Exactly. He may be telling her to keep things in the open.
I would suggest to the man that instead of making excuses that he has work in the evenings, he says that he doesn't go out alone with other women.


----------



## Casual Observer (Sep 13, 2012)

MaiChi said:


> I perceived that he was appealing and I asked her if she was being a fully functional wife to him. I got the impression that forumists thought perhaps I was a little too crude and stopped a possible conversation developing between me and her, when I could have helped her to see that angle more clearly. Another opportunity has not arisen yet.


Asking if she was being a "fully functional wife" sounds a little bit like something out of the Stepford Wives. https://www.yourdictionary.com/stepford

There may be a cultural issue here, in terms of your use of language, that might be preventing any of the subtle nuances of normal conversation. To be blunt, your use of language is a bit... blunt. Not intentionally, I'm sure. No disrepect intended.


----------



## Andy1001 (Jun 29, 2016)

MaiChi said:


> I perceived that he was appealing and I asked her if she was being a fully functional wife to him. I got the impression that forumists thought perhaps I was a little too crude and stopped a possible conversation developing between me and her, when I could have helped her to see that angle more clearly. Another opportunity has not arisen yet.

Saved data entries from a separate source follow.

(* ===== verification/MetricsTheorems.v ===== *)
(** The properties of [ShredMetrics]: what [report] and [reset] do, alone and
    while other threads keep counting. *)

From S2P Require Import Prelude Net Metrics.

(** * [reset] while other threads count

    [reset] runs in the accessory thread while the forwarder threads count.
    Each [swap] and each [fetch_add] of its statements is atomic, the pair of
    them is not: between the two the value is in neither counter. *)

(** The shared metrics, the value in flight and the swaps still to do. *)
Record ResetRun := mkResetRun {
  run_metrics : ShredMetrics;
  in_flight : option (Counter * Z);
  todo : list (Counter * option Counter);
}.

(** One step of [reset], or a [fetch_add] of another thread; the label is what
    the environment added. *)
Inductive reset_step : ResetRun → option (Counter * Z) → ResetRun → Prop :=
  | step_swap m c o rest :
      reset_step (mkResetRun m None ((c, o) :: rest)) None
        (mkResetRun (store c 0 m) ((λ to, (to, load c m)) <$> o) rest)
  | step_add m to v rest :
      reset_step (mkResetRun m (Some (to, v)) rest) None
        (mkResetRun (fetch_add to v m) None rest)
  | step_other m p rest c n :
      reset_step (mkResetRun m p rest) (Some (c, n)) (mkResetRun (fetch_add c n m) p rest).

Inductive reset_steps : ResetRun → list (Counter * Z) → ResetRun → Prop :=
  | steps_refl r : reset_steps r [] r
  | steps_cons r o r' l r'' :
      reset_step r o r' → reset_steps r' l r'' →
      reset_steps r (match o with Some a => a :: l | None => l end) r''.

(** What the other threads added to [c]. *)
Definition added (c : Counter) (l : list (Counter * Z)) : Z :=
  sumZ (λ a : Counter * Z, if decide (a.1 = c) then a.2 else 0) l.

Definition flying (c : Counter) (r : ResetRun) : Z :=
  match in_flight r with Some (to, v) => if decide (to = c) then v else 0 | None => 0 end.

(** The current value, the cumulative value and what moves between them. *)
Definition total (c cum : Counter) (r : ResetRun) : Z :=
  load c (run_metrics r) + load cum (run_metrics r) + flying cum r.

(** Every swap of [c] in the rest of the script goes to [cum], and no other
    swap does or touches [cum]. *)
Definition drains (c cum : Counter) (l : list (Counter * option Counter)) : Prop :=
  c ≠ cum ∧ Forall (λ p : Counter * option Counter,
    p.1 ≠ cum ∧ if decide (p.1 = c) then p.2 = Some cum else p.2 ≠ Some c ∧ p.2 ≠ Some cum) l.

Definition flight_ok (c : Counter) (r : ResetRun) : Prop :=
  match in_flight r with Some (to, _) => to ≠ c | None => True end.

#[local] Arguments added : simpl never.

Lemma reset_step_total c cum r o r' :
  drains c cum (todo r) → flight_ok c r → reset_step r o r' →
  wrap 64 (total c cum r')
    = wrap 64 (total c cum r + match o with Some a => added c [a] + added cum [a] | None => 0 end)
  ∧ drains c cum (todo r') ∧ flight_ok c r'.
Proof.
  intros [Hne Hd] Hf Hs. destruct Hs as [m c' o rest|m to v rest|m p rest c' n];
    unfold total, flying, flight_ok, drains in *; simpl in *.
  - inversion Hd as [|? ? [Hc Hx] Hd']; subst. simpl in *. rewrite !load_store, Z.add_0_r.
    rewrite (decide_False (P := cum = c')) by congruence.
    destruct (decide (c' = c)) as [->|Hcc].
    + subst o. rewrite decide_True by done. simpl. rewrite decide_True by done.
      split_and!; try done. f_equal. lia.
    + rewrite (decide_False (P := c = c')) by congruence.
      destruct o as [to|]; simpl; [|by split_and!].
      rewrite decide_False by (intros ->; by destruct Hx).
      split_and!; try done. intros ->. by destruct Hx.
  - split_and!; try done. rewrite !load_fetch_add. rewrite Z.add_0_r.
    rewrite (decide_False (P := c = to)) by congruence.
    destruct (decide (cum = to)) as [->|].
    + rewrite decide_True by done. rewrite Z.add_0_r. autorewrite with rust. f_equal. lia.
    + rewrite decide_False by congruence. by rewrite !Z.add_0_r.
  - split_and!; try done. rewrite !load_fetch_add. unfold added, sumZ. simpl.
    rewrite !Z.add_0_r. destruct (decide (c = c')) as [<-|].
    + rewrite (decide_False (P := cum = c)) by congruence.
      rewrite !decide_True, (decide_False (P := c = cum)) by done.
      rewrite <-!Z.add_assoc, wrap_add_l. f_equal. lia.
    + rewrite (decide_False (P := c' = c)) by congruence.
      destruct (decide (cum = c')) as [<-|].
      * rewrite decide_True by done.
        rewrite (Z.add_comm (load c m)), <-!Z.add_assoc, wrap_add_l. f_equal. lia.
      * rewrite decide_False by congruence. f_equal. lia.
Qed.

Lemma added_cons c a l : added c (a :: l) = added c [a] + added c l.
Proof. unfold added, sumZ. simpl. by rewrite Z.add_0_r. Qed.

Lemma reset_steps_total c cum r l r' :
  reset_steps r l r' → drains c cum (todo r) → flight_ok c r →
  wrap 64 (total c cum r') = wrap 64 (total c cum r + added c l + added cum l).
Proof.
  induction 1 as [r|r o r' l r'' Hs _ IH]; intros Hd Hf.
  { unfold added, sumZ. simpl. by rewrite !Z.add_0_r. }
  destruct (reset_step_total _ _ _ _ _ Hd Hf Hs) as (Ht & Hd' & Hf').
  rewrite IH by done. rewrite <-Z.add_assoc, <-wrap_add_l, Ht, wrap_add_l. f_equal.
  destruct o as [a|]; [|lia]. rewrite (added_cons c a l), (added_cons cum a l). lia.
Qed.

Lemma script_drains c cum : cumulative_of c = Some cum → drains c cum reset_script.
Proof. destruct c; intros [= <-]; split; try done; repeat constructor; simpl; try done. Qed.

(** The sequential [reset] is one of the runs. *)
Lemma reset_is_script m :
  reset_steps (mkResetRun m None reset_script) [] (mkResetRun (reset m) None []).
Proof.
  unfold_reset.
  repeat (eapply (steps_cons _ None _ []); [constructor|cbn [fmap option_fmap option_map]]).
  apply steps_refl.
Qed.

(** * The properties *)

(** [reset] drains every connection counter into its cumulative counter
    (modulo 2^64), sets the other per-interval counters to zero, and leaves the
    service counters and the per-address counts to [report]. *)
Theorem reset_spec m :
  metrics_wf m →
  metrics_wf (reset m) ∧
  (∀ c cum, cumulative_of c = Some cum →
     load c (reset m) = 0 ∧ load cum (reset m) = wrap 64 (load cum m + load c m)) ∧
  (∀ c, c ∈ [DedupTimeSpent; BatchSendTimeSpent; SendBatchSizeSum; SendBatchCount;
             SaturatedIovCount; UnsaturatedIovCount] → load c (reset m) = 0) ∧
  (∀ c, c ∈ [RecoveredCount; EntryCount; TxnCount; UnknownStartPositionCount;
             FecRecoveryErrorCount; BincodeDeserializeErrorCount;
             UnknownStartPositionErrorCount] → load c (reset m) = load c m) ∧
  packets_received (reset m) = packets_received m.
Proof.
  intros Hm. unfold_reset.
  split_and!.
  - repeat first [apply store_wf; [done|] | apply fetch_add_wf]. done.
  - intros c cum Hc. autorewrite with metrics.
    destruct c; simplify_eq/=; repeat (rewrite decide_False by done || rewrite decide_True by done);
      done.
  - intros c Hc. autorewrite with metrics. repeat (apply elem_of_cons in Hc as [->|Hc]; [done|]).
    by apply elem_of_nil in Hc.
  - intros c Hc. autorewrite with metrics. repeat (apply elem_of_cons in Hc as [->|Hc]; [done|]).
    by apply elem_of_nil in Hc.
  - by autorewrite with metrics.
Qed.

(** C34: [reset] loses nothing: whatever the other threads count between any two
    of its atomic operations, a connection counter and its cumulative counter
    together hold at the end what they held at the start plus what was added
    (modulo 2^64); and [reset] on its own is the run in which nothing is added. *)
Theorem reset_conserves c cum m :
  cumulative_of c = Some cum →
  (∀ l m', reset_steps (mkResetRun m None reset_script) l (mkResetRun m' None []) →
     wrap 64 (load c m' + load cum m')
     = wrap 64 (load c m + load cum m + added c l + added cum l)) ∧
  reset_steps (mkResetRun m None reset_script) [] (mkResetRun (reset m) None []) ∧
  wrap 64 (load c (reset m) + load cum (reset m)) = wrap 64 (load c m + load cum m).
Proof.
  intros Hc%script_drains.
  assert (∀ l m', reset_steps (mkResetRun m None reset_script) l (mkResetRun m' None []) →
     wrap 64 (load c m' + load cum m')
     = wrap 64 (load c m + load cum m + added c l + added cum l)) as Hall.
  { intros l m' Hs. pose proof (reset_steps_total _ _ _ _ _ Hs Hc I) as Ht.
    unfold total, flying in Ht. simpl in Ht. by rewrite !Z.add_0_r in Ht. }
  pose proof (reset_is_script m) as Hr. split; [done|]. split; [done|].
  rewrite (Hall _ _ Hr). unfold added, sumZ. simpl. by rewrite !Z.add_0_r.
Qed.

(** [report] reads the per-interval counters without changing them, reports
    the service counters exactly when the gRPC service is on and sets them to
    zero then, and reports every source address once and forgets it. *)
Lemma report_spec m :
  let '(dps, m') := report m in
  (∀ c, load c m' = if decide (enabled_grpc_service m = true ∧
          c ∈ [RecoveredCount; EntryCount; TxnCount; UnknownStartPositionCount;
               FecRecoveryErrorCount; BincodeDeserializeErrorCount;
               UnknownStartPositionErrorCount]) then 0 else load c m) ∧
  packets_received m' = ∅ ∧
  head dps = Some (ConnectionMetrics (load Received m) (load SuccessForward m)
                     (load FailForward m) (load Duplicate m)) ∧
  (∀ a b c d e f g, ServiceMetrics a b c d e f g ∈ dps ↔
     enabled_grpc_service m = true ∧
     (a, b, c, d, e, f, g)
     = (load RecoveredCount m, load EntryCount m, load TxnCount m,
        load UnknownStartPositionCount m, load FecRecoveryErrorCount m,
        load BincodeDeserializeErrorCount m, load UnknownStartPositionErrorCount m)) ∧
  omap (λ dp, match dp with ReceiverStats a x y => Some (a, (x, y)) | _ => None end) dps
    ≡ₚ map_to_list (packets_received m).
Proof.
  unfold report, swap.
  set (rs := (λ p : IpAddr * (Z * Z), ReceiverStats p.1 p.2.1 p.2.2)).
  set (sel := λ dp, match dp with ReceiverStats a x y => Some (a, (x, y)) | _ => None end).
  assert (∀ l : list (IpAddr * (Z * Z)), omap sel (rs <$> l) = l) as Hsel.
  { intros l. induction l as [|[a [x y]] l IH]; [done|]. simpl. by f_equal. }
  assert (∀ (l : list (IpAddr * (Z * Z))) a b c d e f g,
    ServiceMetrics a b c d e f g ∈ rs <$> l → False) as Hno.
  { intros l a b c d e f g ([? []] & ? & _)%list_elem_of_fmap. done. }
  destruct (enabled_grpc_service m) eqn:He; split_and!;
    rewrite ?set_packets_received_get; try done.
  - intros c. autorewrite with metrics. destruct c; reflexivity.
  - intros a b c d e f g. rewrite !load_store_ne by done. simpl. rewrite !elem_of_cons.
    split; [|naive_solver].
    intros [?|[?|[?|[?|[Hx|Hx]]]]]; try done; [by injection Hx as -> -> -> -> -> -> ->|].
    by apply Hno in Hx.
  - rewrite !omap_app, Hsel. by rewrite ?store_packets_received.
  - intros c. autorewrite with metrics. by rewrite decide_False by naive_solver.
  - intros a b c d e f g. simpl. rewrite !elem_of_cons. split; [|naive_solver].
    intros [?|[?|[?|[?|Hx]]]]; try done. by apply Hno in Hx.
  - rewrite !omap_app, Hsel. by rewrite ?store_packets_received.
Qed.

(** * Witnesses *)

Definition toy_metrics : ShredMetrics := fetch_add Received 5 (ShredMetrics_new true).

Lemma reset_spec_witness :
  load Received (reset toy_metrics) = 0 ∧ load AggReceivedCumulative (reset toy_metrics) = 5.
Proof.
  destruct (reset_spec toy_metrics) as (_ & Hc & _).
  - apply fetch_add_wf, new_wf.
  - exact (Hc Received AggReceivedCumulative eq_refl).
Defined.

(** Another thread counts 7 packets between the [swap] and the [fetch_add]. *)
Lemma reset_conserves_witness :
  ∃ m', reset_steps (mkResetRun toy_metrics None reset_script) [(Received, 7)]
          (mkResetRun m' None []) ∧
        wrap 64 (load Received m' + load AggReceivedCumulative m') = 12.
Proof.
  assert (∃ m', reset_steps (mkResetRun toy_metrics None reset_script) [(Received, 7)]
            (mkResetRun m' None [])) as [m' Hm].
  { eexists. unfold reset_script. eapply (steps_cons _ None); [constructor|].
    eapply (steps_cons _ (Some (Received, 7))); [constructor|].
    repeat (eapply (steps_cons _ None _ []); [constructor|cbn [fmap option_fmap option_map]]).
    apply steps_refl. }
  exists m'. split; [exact Hm|].
  exact (proj1 (reset_conserves Received AggReceivedCumulative toy_metrics eq_refl)
           [(Received, 7)] m' Hm).
Defined.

She asked you for your opinion. You were trying to be diplomatic by asking her if she was doing her job as a wife and she either didn’t understand or didn’t want to understand. 
I don’t think you can do anything either unless she asks you again. I would like to know just how long they have been in this situation regarding him being away from home for four nights each week. A strong marriage can survive this but she seems indifferent and that’s going to lead to problems. If it hasn’t already.


----------



## Mr. Nail (Apr 26, 2011)

MaiChi said:


> Once she knows what is going on, what contribution to any of it could she make? Or is it simply a "Thank you for telling me." type of response and leaving it at that. If your dear wife came home and said there was a man seemingly interested in her, and she told you several times about different types of evidence, what response would you say was appropriate for such information.
> 
> Could a discussion about the matter take place? If so, what would be its gist and conclusion, or to do action?
> 
> ...


I have to admit that When I did have this kind of discussion (usually internet predators, not romantic interests) She often brushed it off with a "Thanks for telling me". And I really wasn't looking for more. If I was in a work or social situation, I would expect regular follow up as nasty accusations can get made and you want everyone aware all the time.


----------



## Fozzy (Jul 20, 2013)

Mentioning it once is just him saying “hey, look at this lady sniffing around”. Mentioning it twice is him saying, “I have options”.


----------



## Tilted 1 (Jul 23, 2019)

Nope, it's guilt driven once his better half know and said well let her show him. Opened his doors regardless of his work projects. Now he is free to work on a new ((( work project))). What a weak man, asking for the go ahead knowing where it will lead. Loser!!


----------



## aine (Feb 15, 2014)

MaiChi said:


> Once she knows what is going on, what contribution to any of it could she make? Or is it simply a "Thank you for telling me." type of response and leaving it at that. If your dear wife came home and said there was a man seemingly interested in her, and she told you several times about different types of evidence, what response would you say was appropriate for such information.
> 
> Could a discussion about the matter take place? If so, what would be its gist and conclusion, or to do action?
> 
> ...


I would ask him what his concerns were. Is he attracted to her. I don’t like the familiarity and would prefer he tell her to back off. It is highly unlikely he wants to pursue a relationship with thee woman but is holding himself accountable to his wife. He may also want her to show some concern and create a plan together.


----------



## aine (Feb 15, 2014)

Tilted 1 said:


> Nope, it's guilt driven once his better half know and said well let her show him. Opened his doors regardless of his work projects. Now he is free to work on a new ((( work project))). What a weak man, asking for the go ahead knowing where it will lead. Loser!!


Then why tell her at all? Better to hide it?


----------



## Tilted 1 (Jul 23, 2019)

Well just read " Husband to close to female co-workers" it is the way some men think with the exception of some ask and tell their wife and some don't. It's not all men but some do think this way. You sometimes have to be a male to understand trophies in the open are it's own power that all.


----------



## oceanbreeze (Oct 8, 2007)

I think she's asking you what to do in her case with her husband. I dont know if she works or not, but maybe, if she does not work, she can go and stay with him at his workplace's home away from home with him. Then she can get a better understanding . 

It could be 1 of 2 things. Either husband wants her to do something about it and help him or she's afraid that an opportunity has presented itself for another woman who is pursuing him while at work and that woman wants to start dating her husband thinking that he is single hermit that only focuses on work. 

I think it's a communication issue that can be approached directly between your friend and her husband. I think husband is asking his wife for her help in this case.


----------